*** Opening Excerpted records ***
(* ===== verification/EngineHistory.v ===== *)
(** * Histories of the engine

    Every mutation keeps a valid engine valid and moves its state forward: the
    nodes grow at the end, the checkpoint never retreats or changes in place,
    and a witness row, once present, keeps its key and checkpoint.
    A delta commit is the full commit it abbreviates, and a snapshot undoes any
    history. *)

From S2P Require Import Prelude Geometry Hex DtMmr DtMmrRef Mmr Cll Portable Engine EngineLog EngineState.
Import Geometry Cll Portable Engine EngineLog EngineState.

Module EngineHistory.

Local Open Scope Z_scope.

(** ** The order of states *)

Definition row_le (w w' : WitnessState) : Prop :=
  keyOf w = keyOf w' /\ wit_Checkpoint w = wit_Checkpoint w'.

(** In any order: a relational store has its own. *)
Definition rows_le (ws ws' : list WitnessState) : Prop :=
  exists kept extra, ws' ≡ₚ kept ++ extra /\ Forall2 row_le ws kept.

Record state_le (s s' : State) : Prop := {
  le_append_only : append_only s s';
  le_checkpoint : checkpoint_le (st_Checkpoint s) (st_Checkpoint s');
  le_rows : rows_le (st_Witnesses s) (st_Witnesses s')
}.

#[global] Instance row_le_preorder : PreOrder row_le.
Proof. split; [by intros w|]. intros a b c [? ?] [? ?]. split; congruence. Qed.

#[global] Instance append_only_preorder : PreOrder append_only.
Proof.
  split; [intros s; by split_and!|]. intros a b c (? & ? & ?) (? & ? & ?).
  split_and!; [lia|lia|by etrans].
Qed.

#[global] Instance checkpoint_le_preorder : PreOrder checkpoint_le.
Proof.
  split; [intros [c|]; cbn; [split_and!|]; done|].
  intros [a|] [b|] [c|]; cbn; try done. intros (? & ? & Hab) (? & ? & Hbc).
  split_and!; [lia|lia|]. intros Heq. rewrite Hab by lia. apply Hbc. lia.
Qed.

#[global] Instance rows_le_preorder : PreOrder rows_le.
Proof.
  split; [intros ws; exists ws, []; rewrite app_nil_r; by split|].
  intros a b c (k1 & x1 & Hb & H1) (k2 & x2 & Hc & H2).
  destruct (Permutation_Forall2 Hb H2) as (l & Hl & H3). apply Forall2_app_inv_l in H3 as (k & x & Hk & Hx & ->).
  exists k, (x ++ x2). rewrite Hc, Hl, app_assoc. split; [done|]. by etrans.
Qed.

#[global] Instance state_le_preorder : PreOrder state_le.
Proof.
  split; [by split|]. intros a b c [] []. split; by etrans.
Qed.

(** ** Commits move forward *)

Lemma rows_le_app (ws extra : list WitnessState) : rows_le ws (ws ++ extra).
Proof. by exists ws, extra. Qed.

Lemma rows_le_replace (pre post : list WitnessState) (w w' : WitnessState) :
  row_le w w' -> rows_le (pre ++ w :: post) (pre ++ w' :: post).
Proof.
  intros Hw. exists (pre ++ w' :: post), []. rewrite app_nil_r. split; [done|].
  apply Forall2_app; [done|]. by constructor.
Qed.

Lemma committed_le (s next : State) :
  append_only s next -> checkpoint_le (st_Checkpoint s) (st_Checkpoint next) ->
  state_le s (committed s next).
Proof. intros Ha Hc. split; [done|done|apply rows_le_app]. Qed.

Section Histories.
Context `{DT : DtMmr}.

Lemma newRows_keys (ws next : list WitnessState) :
  NoDup (map keyOf ws) -> NoDup (map keyOf next) -> NoDup (map keyOf (ws ++ newRows ws next)).
Proof.
  intros Hw Hn. rewrite map_app. apply NoDup_app. split; [done|]. split.
  - intros k Hk (w & -> & Hin)%list_elem_of_fmap. unfold newRows in Hin.
    apply list_elem_of_In, filter_In in Hin as [_ Hin%negb_true_iff%bool_decide_eq_false]. done.
  - unfold newRows. clear Hw. induction next as [|w next IH]; [constructor|].
    cbn [map] in Hn. apply NoDup_cons in Hn as [Hni Hn]. cbn [List.filter].
    destruct (negb _); [|by apply IH]. cbn [map]. apply NoDup_cons. split; [|by apply IH].
    intros (x & Hx & Hin)%list_elem_of_fmap. apply Hni. rewrite Hx. apply list_elem_of_fmap_2.
    apply list_elem_of_In in Hin. apply filter_In in Hin as [Hin _]. by apply list_elem_of_In.
Qed.

Lemma Forall_newRows (P : WitnessState -> Prop) (ws next : list WitnessState) :
  Forall P next -> Forall P (newRows ws next).
Proof.
  rewrite !Forall_forall. intros Hall x Hx. apply Hall. unfold newRows in Hx.
  apply list_elem_of_In, filter_In in Hx as [Hx _]. by apply list_elem_of_In.
Qed.

Lemma committed_wf (s next : State) : state_wf s -> state_wf next -> state_wf (committed s next).
Proof.
  intros Hs Hn. destruct Hn as [Hsize Hleaves Hp Hc Hnodes Hrows Hkeys].
  split; cbn [committed with_rows st_Size st_Nodes st_IndexedSeq st_FirstPendingAt st_Checkpoint st_Witnesses];
    try done.
  - apply Forall_app. split; [apply (wf_rows _ Hs)|by apply Forall_newRows].
  - apply newRows_keys; [apply (wf_keys _ Hs)|done].
Qed.

(** ** Witness commits *)

(** The outcomes of a compare-and-set on one row. *)
Inductive witness_outcome (ws : list WitnessState) (expectedAttempts : Z) (next : WitnessState) :
    result (list WitnessState) -> Prop :=
| witness_missing :
    (keyOf next ∉ map keyOf ws) -> witness_outcome ws expectedAttempts next (Err ErrContention)
| witness_stale pre w post :
    ws = pre ++ w :: post -> keyOf w = keyOf next ->
    wit_Attempts w <> expectedAttempts \/ wit_Checkpoint w <> wit_Checkpoint next ->
    witness_outcome ws expectedAttempts next (Err ErrContention)
| witness_replaced pre w post :
    ws = pre ++ w :: post -> (keyOf next ∉ map keyOf pre) -> keyOf w = keyOf next ->
    wit_Attempts w = expectedAttempts -> wit_Checkpoint w = wit_Checkpoint next ->
    witness_outcome ws expectedAttempts next (Ok (pre ++ next :: post)).

Lemma replaceWitness_outcome (ws : list WitnessState) (expectedAttempts : Z) (next : WitnessState) :
  witness_outcome ws expectedAttempts next (replaceWitness expectedAttempts next ws).
Proof.
  induction ws as [|w ws IH]; cbn [replaceWitness]; [apply witness_missing, not_elem_of_nil|].
  case_bool_decide as Hk; cbn [negb].
  - destruct (Z.eqb_spec (wit_Attempts w) expectedAttempts) as [Ha|Ha]; cbn [negb].
    2: { apply (witness_stale _ _ _ [] w ws); auto. }
    unfold bytesEqual. case_bool_decide as Hc; cbn [negb].
    2: { apply (witness_stale _ _ _ [] w ws); auto. }
    rewrite CloneWitness_id. apply (witness_replaced _ _ _ [] w ws); try done. apply not_elem_of_nil.
  - destruct IH as [Hni|pre x post -> Hx Hd|pre x post -> Hni Hx Ha Hc]; cbn [mbind result_bind].
    + apply witness_missing. cbn [map]. rewrite not_elem_of_cons. auto.
    + by apply (witness_stale _ _ _ (w :: pre) x post).
    + apply (witness_replaced _ _ _ (w :: pre) x post); try done. cbn [map].
      rewrite not_elem_of_cons. auto.
Qed.

Lemma ApplyWitness_Ok (s s' : State) (expectedAttempts : Z) (next : WitnessState) :
  ApplyWitness s expectedAttempts next = Ok s' ->
  witness_ok next /\ exists pre w post,
    st_Witnesses s = pre ++ w :: post /\ (keyOf next ∉ map keyOf pre) /\ keyOf w = keyOf next /\
    wit_Attempts w = expectedAttempts /\ wit_Checkpoint w = wit_Checkpoint next /\
    s' = with_rows s (st_Nodes s) (pre ++ next :: post).
Proof.
  unfold ApplyWitness. destruct (validateWitness_cases next ErrInvalid) as [[Hok ->]|[_ ->]]; [|done].
  cbn [mbind result_bind]. destruct (replaceWitness_outcome (st_Witnesses s) expectedAttempts next);
    cbn [mbind result_bind]; try done.
  intros [= <-]. split; [done|]. eexists _, _, _. by split_and!.
Qed.

Lemma ApplyWitness_le (s s' : State) (expectedAttempts : Z) (next : WitnessState) :
  ApplyWitness s expectedAttempts next = Ok s' -> state_le s s'.
Proof.
  intros (_ & pre & w & post & Hws & _ & Hk & _ & Hc & ->)%ApplyWitness_Ok.
  split; cbn [with_rows st_Checkpoint st_Witnesses]; [done|done|].
  rewrite Hws. by apply rows_le_replace.
Qed.

Lemma ApplyWitness_wf (s s' : State) (expectedAttempts : Z) (next : WitnessState) :
  state_wf s -> ApplyWitness s expectedAttempts next = Ok s' -> state_wf s'.
Proof.
  intros [Hsize Hleaves Hp Hcp Hn Hr Hkeys] (Hok & pre & w & post & Hws & _ & Hk & _ & Hc & ->)%ApplyWitness_Ok.
  split; cbn [with_rows st_Size st_Nodes st_IndexedSeq st_FirstPendingAt st_Checkpoint st_Witnesses]; try done.
  - rewrite Hws in Hr. rewrite !Forall_app, !Forall_cons in *. tauto.
  - rewrite Hws in Hkeys. rewrite map_app in *. cbn [map] in *. by rewrite <- Hk.
Qed.

(** ** Delta commits *)

(** The full state a delta abbreviates. *)
Definition expand (current delta : State) : State :=
  with_rows delta (st_Nodes current ++ st_Nodes delta) (st_Witnesses delta).

Lemma metadata_expand (current delta : State) (n : Z) :
  metadata_ok delta n <-> metadata_ok (expand current delta) n.
Proof. done. Qed.

(** The node count of a delta is right exactly when its size is that of the
    expanded state; the machine addition cannot hide a mismatch. *)
Lemma delta_size (current delta : State) :
  state_wf current -> zlen (st_Nodes delta) < two63 ->
  ((st_Size delta <? st_Size current) ||
   (u64_add (st_Size current) (zlen (st_Nodes delta)) <? st_Size current) ||
   negb (st_Size delta =? u64_add (st_Size current) (zlen (st_Nodes delta)))) = false <->
  st_Size delta = zlen (st_Nodes current ++ st_Nodes delta).
Proof.
  intros Hwf Hlen. pose proof (LeafCount_bound _ _ (wf_leaves _ Hwf)).
  pose proof (wf_size _ Hwf). pose proof (zlen_nonneg (st_Nodes current)).
  pose proof (zlen_nonneg (st_Nodes delta)). assert (two64 = 2 * two63) by reflexivity.
  rewrite u64_add_small by lia. rewrite !orb_false_iff, negb_false_iff, Z.eqb_eq, !Z.ltb_ge, zlen_app. lia.
Qed.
*** Closing Excerpted records ***
Each line from the top of the records above through the line containing "history. *)" needs to be transcribed exactly, and no line after it.

(* ===== verification/EngineHistory.v ===== *)
(** * Histories of the engine

    Every mutation keeps a valid engine valid and moves its state forward: the
    nodes grow at the end, the checkpoint never retreats or changes in place,
    and a witness row, once present, keeps its key and checkpoint.
    A delta commit is the full commit it abbreviates, and a snapshot undoes any
    history. *)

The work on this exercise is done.